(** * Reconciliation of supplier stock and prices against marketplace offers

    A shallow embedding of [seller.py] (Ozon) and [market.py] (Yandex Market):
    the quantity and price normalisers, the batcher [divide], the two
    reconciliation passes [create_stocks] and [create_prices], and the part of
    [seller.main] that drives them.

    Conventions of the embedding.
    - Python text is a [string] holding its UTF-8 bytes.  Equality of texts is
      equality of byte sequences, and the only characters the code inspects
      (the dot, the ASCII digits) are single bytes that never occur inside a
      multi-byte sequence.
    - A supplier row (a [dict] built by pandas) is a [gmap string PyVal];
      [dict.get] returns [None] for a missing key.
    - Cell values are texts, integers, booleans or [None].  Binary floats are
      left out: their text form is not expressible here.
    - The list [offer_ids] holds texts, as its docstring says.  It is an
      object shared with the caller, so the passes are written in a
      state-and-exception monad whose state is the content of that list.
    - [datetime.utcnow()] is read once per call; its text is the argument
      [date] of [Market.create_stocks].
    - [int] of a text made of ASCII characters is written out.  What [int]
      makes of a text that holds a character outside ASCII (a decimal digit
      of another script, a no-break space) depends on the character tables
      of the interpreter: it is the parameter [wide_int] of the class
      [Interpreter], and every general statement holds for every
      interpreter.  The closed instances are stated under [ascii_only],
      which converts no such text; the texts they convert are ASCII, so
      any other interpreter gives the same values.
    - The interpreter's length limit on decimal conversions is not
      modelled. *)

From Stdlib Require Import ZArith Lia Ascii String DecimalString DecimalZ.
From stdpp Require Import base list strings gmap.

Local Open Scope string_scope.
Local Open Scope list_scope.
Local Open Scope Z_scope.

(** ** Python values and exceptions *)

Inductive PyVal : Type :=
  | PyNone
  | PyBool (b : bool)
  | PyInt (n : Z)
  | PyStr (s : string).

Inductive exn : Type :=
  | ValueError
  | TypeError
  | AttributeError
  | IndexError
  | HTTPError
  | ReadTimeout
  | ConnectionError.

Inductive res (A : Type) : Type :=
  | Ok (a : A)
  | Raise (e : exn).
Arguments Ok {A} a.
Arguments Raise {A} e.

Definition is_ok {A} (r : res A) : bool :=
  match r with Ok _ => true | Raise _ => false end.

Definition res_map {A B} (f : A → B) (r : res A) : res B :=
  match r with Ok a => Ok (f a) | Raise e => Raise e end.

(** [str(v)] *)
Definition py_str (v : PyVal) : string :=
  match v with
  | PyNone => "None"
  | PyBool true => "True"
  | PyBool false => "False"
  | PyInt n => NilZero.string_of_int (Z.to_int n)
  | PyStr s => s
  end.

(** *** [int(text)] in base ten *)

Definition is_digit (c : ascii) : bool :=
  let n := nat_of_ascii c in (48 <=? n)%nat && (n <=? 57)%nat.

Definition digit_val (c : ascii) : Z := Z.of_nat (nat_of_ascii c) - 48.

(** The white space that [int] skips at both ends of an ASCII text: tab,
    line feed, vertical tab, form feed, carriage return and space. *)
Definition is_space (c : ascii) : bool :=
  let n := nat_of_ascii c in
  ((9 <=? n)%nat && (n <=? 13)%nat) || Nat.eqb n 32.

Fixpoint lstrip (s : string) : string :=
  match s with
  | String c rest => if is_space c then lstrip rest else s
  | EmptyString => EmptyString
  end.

* * *

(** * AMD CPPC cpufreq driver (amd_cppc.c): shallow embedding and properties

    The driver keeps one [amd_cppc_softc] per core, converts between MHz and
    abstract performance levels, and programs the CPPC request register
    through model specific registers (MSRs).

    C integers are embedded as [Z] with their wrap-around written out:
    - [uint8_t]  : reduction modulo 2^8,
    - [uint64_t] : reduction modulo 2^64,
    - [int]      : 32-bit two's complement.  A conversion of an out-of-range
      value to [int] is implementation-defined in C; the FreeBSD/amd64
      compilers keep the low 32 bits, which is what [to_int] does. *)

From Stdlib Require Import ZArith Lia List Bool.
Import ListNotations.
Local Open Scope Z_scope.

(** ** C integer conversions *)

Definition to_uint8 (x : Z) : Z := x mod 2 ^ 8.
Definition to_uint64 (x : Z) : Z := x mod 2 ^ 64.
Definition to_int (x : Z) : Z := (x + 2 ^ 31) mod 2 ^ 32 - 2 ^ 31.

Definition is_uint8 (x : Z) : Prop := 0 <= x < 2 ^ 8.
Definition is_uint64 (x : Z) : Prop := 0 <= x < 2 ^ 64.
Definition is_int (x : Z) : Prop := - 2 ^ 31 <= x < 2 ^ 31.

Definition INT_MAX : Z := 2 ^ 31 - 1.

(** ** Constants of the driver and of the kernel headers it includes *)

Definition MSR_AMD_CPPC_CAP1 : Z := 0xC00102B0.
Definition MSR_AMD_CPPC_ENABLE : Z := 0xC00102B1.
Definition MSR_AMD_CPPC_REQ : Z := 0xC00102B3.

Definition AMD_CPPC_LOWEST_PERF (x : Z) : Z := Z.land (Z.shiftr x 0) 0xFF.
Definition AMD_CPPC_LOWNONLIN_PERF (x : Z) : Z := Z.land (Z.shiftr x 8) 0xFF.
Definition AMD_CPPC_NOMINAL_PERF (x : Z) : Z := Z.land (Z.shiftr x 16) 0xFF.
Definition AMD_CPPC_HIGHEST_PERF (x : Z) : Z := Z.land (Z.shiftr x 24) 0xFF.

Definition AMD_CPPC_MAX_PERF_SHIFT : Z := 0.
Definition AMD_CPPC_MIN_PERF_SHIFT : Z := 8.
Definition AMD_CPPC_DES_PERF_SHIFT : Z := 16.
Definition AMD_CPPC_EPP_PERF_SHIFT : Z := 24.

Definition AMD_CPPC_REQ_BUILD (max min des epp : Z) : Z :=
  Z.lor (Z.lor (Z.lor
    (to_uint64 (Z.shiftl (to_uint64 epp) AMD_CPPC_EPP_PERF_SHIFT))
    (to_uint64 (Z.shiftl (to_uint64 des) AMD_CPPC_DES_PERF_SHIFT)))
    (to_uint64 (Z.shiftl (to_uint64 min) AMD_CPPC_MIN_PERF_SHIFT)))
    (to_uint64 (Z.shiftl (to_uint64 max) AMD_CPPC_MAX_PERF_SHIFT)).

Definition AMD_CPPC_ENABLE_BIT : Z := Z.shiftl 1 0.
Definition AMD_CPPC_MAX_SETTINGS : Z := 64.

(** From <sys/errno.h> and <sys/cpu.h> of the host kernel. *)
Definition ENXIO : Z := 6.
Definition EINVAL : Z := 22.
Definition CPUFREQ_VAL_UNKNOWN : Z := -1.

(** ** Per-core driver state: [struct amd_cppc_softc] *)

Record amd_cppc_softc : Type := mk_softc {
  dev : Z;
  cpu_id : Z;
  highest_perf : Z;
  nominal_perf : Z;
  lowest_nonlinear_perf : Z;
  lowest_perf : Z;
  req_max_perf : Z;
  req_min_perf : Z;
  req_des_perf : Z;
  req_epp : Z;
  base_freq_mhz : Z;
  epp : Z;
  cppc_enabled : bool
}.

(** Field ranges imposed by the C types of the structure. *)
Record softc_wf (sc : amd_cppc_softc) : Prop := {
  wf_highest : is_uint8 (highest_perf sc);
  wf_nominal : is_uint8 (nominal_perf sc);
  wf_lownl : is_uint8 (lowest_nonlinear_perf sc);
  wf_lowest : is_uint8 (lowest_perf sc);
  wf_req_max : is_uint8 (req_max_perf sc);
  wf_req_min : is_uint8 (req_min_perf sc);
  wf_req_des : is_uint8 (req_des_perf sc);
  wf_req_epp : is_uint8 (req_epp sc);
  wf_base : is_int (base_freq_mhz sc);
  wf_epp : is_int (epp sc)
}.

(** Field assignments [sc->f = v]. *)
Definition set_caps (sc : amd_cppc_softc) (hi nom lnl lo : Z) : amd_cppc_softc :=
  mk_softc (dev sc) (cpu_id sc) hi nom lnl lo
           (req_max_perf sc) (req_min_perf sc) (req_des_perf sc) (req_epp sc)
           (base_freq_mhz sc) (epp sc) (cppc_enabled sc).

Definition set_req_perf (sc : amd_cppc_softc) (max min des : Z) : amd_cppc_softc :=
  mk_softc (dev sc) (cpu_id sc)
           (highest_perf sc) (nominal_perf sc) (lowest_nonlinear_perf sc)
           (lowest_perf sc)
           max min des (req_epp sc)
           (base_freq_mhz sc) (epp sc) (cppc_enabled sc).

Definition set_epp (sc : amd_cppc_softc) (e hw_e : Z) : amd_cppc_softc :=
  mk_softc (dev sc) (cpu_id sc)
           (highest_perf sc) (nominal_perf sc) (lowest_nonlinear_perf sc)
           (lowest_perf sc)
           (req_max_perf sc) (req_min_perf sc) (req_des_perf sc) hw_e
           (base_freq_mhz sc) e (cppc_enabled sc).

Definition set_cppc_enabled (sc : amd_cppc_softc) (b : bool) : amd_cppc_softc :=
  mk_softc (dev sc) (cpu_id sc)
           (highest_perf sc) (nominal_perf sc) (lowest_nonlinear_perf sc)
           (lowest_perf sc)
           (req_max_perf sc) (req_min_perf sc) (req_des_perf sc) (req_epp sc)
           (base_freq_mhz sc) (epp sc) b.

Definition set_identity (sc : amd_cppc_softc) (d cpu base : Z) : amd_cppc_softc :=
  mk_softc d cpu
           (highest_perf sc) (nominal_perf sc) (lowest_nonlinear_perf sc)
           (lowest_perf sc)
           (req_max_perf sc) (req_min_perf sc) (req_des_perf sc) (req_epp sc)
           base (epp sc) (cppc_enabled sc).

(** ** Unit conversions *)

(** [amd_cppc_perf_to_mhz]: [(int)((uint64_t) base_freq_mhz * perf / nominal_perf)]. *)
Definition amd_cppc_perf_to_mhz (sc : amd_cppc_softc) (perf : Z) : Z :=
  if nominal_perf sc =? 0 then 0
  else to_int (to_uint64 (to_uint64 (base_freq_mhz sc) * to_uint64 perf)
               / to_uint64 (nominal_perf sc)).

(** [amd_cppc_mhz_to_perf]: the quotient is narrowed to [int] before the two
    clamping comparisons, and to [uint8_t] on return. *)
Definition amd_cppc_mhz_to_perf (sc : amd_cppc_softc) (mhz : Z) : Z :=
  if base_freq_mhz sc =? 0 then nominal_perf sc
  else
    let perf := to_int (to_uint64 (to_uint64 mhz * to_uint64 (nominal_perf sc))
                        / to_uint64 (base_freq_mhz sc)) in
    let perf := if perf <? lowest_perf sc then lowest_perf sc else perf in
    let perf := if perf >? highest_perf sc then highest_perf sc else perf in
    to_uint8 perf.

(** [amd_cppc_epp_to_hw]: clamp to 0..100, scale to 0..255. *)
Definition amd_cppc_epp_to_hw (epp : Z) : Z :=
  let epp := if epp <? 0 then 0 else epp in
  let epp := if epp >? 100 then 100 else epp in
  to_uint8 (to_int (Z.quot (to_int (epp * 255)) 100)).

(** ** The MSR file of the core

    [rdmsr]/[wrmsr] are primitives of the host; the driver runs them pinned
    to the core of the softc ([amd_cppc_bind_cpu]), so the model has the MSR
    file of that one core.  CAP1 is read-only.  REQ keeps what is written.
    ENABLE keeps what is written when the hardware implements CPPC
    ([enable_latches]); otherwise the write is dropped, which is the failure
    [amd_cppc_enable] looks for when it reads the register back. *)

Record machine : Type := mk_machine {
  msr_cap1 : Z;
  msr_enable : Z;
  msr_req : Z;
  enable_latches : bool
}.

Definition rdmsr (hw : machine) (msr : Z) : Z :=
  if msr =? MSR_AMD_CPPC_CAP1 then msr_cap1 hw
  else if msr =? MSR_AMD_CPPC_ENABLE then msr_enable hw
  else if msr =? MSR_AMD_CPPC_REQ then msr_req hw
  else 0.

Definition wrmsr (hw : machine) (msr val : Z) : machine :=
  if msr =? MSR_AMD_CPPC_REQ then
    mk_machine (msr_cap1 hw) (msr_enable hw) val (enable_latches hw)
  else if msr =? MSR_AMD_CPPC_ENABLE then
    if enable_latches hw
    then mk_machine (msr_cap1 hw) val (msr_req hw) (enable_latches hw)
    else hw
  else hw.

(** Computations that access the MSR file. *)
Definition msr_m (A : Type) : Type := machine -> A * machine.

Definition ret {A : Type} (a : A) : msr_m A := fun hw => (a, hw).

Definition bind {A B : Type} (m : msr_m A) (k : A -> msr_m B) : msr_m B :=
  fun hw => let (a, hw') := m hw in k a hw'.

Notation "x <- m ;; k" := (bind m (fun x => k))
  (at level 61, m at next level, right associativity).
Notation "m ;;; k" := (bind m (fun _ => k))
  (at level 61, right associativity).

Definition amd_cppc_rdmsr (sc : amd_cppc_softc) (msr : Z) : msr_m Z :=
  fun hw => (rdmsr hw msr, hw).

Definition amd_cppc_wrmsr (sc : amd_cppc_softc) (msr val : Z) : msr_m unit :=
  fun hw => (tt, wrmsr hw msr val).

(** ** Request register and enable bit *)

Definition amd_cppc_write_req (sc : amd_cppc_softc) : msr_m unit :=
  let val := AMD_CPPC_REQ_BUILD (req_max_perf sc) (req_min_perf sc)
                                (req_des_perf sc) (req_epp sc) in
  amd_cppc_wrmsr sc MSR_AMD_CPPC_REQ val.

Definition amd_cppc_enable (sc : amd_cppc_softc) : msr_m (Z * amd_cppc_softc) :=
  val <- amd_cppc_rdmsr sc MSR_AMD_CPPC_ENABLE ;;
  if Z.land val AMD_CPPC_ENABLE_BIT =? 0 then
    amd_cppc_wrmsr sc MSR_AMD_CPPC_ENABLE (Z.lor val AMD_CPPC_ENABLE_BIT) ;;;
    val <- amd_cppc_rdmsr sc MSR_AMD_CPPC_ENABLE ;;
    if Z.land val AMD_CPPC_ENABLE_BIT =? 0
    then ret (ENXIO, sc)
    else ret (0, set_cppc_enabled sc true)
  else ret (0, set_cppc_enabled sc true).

==

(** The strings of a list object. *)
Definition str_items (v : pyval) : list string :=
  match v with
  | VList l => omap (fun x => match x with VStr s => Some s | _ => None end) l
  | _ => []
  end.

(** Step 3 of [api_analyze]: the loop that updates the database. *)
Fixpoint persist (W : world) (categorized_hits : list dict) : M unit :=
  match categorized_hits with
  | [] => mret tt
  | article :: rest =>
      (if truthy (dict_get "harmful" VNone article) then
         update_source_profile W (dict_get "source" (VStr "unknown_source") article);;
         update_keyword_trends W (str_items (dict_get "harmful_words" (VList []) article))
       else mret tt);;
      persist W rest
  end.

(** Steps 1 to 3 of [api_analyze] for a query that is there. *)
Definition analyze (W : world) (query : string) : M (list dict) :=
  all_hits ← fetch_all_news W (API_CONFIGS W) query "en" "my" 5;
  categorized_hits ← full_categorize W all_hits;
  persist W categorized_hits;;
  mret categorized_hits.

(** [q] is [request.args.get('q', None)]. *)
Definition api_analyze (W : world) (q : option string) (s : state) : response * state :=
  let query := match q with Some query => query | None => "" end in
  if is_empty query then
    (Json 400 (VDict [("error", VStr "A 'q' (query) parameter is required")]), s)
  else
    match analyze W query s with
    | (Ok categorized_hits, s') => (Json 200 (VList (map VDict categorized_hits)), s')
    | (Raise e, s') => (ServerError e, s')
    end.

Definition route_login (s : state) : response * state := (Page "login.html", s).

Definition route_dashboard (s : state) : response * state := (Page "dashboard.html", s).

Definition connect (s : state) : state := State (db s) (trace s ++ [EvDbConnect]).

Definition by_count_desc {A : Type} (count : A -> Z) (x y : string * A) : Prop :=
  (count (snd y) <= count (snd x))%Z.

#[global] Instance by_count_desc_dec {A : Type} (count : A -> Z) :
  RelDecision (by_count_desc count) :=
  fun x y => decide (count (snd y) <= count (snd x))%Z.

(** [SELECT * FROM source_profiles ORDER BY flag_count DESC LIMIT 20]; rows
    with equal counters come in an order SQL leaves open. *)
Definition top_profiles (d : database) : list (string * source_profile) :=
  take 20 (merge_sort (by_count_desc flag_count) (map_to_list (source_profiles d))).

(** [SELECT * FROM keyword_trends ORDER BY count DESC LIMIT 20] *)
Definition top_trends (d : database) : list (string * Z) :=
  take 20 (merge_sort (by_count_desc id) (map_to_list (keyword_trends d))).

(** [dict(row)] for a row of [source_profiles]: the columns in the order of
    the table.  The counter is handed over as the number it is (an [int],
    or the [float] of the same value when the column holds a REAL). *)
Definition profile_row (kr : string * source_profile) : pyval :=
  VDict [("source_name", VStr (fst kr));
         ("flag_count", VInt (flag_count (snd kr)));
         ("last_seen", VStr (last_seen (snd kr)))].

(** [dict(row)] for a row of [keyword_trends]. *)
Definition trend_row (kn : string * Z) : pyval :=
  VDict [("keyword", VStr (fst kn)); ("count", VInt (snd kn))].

> _Problem to solve_:
For each line of the entries that contains the word "true", make a copy.

> _Task output_:
  match r with Ok _ => true | Raise _ => false end.
  | PyBool true => "True"
    else ret (0, set_cppc_enabled sc true)
  else ret (0, set_cppc_enabled sc true).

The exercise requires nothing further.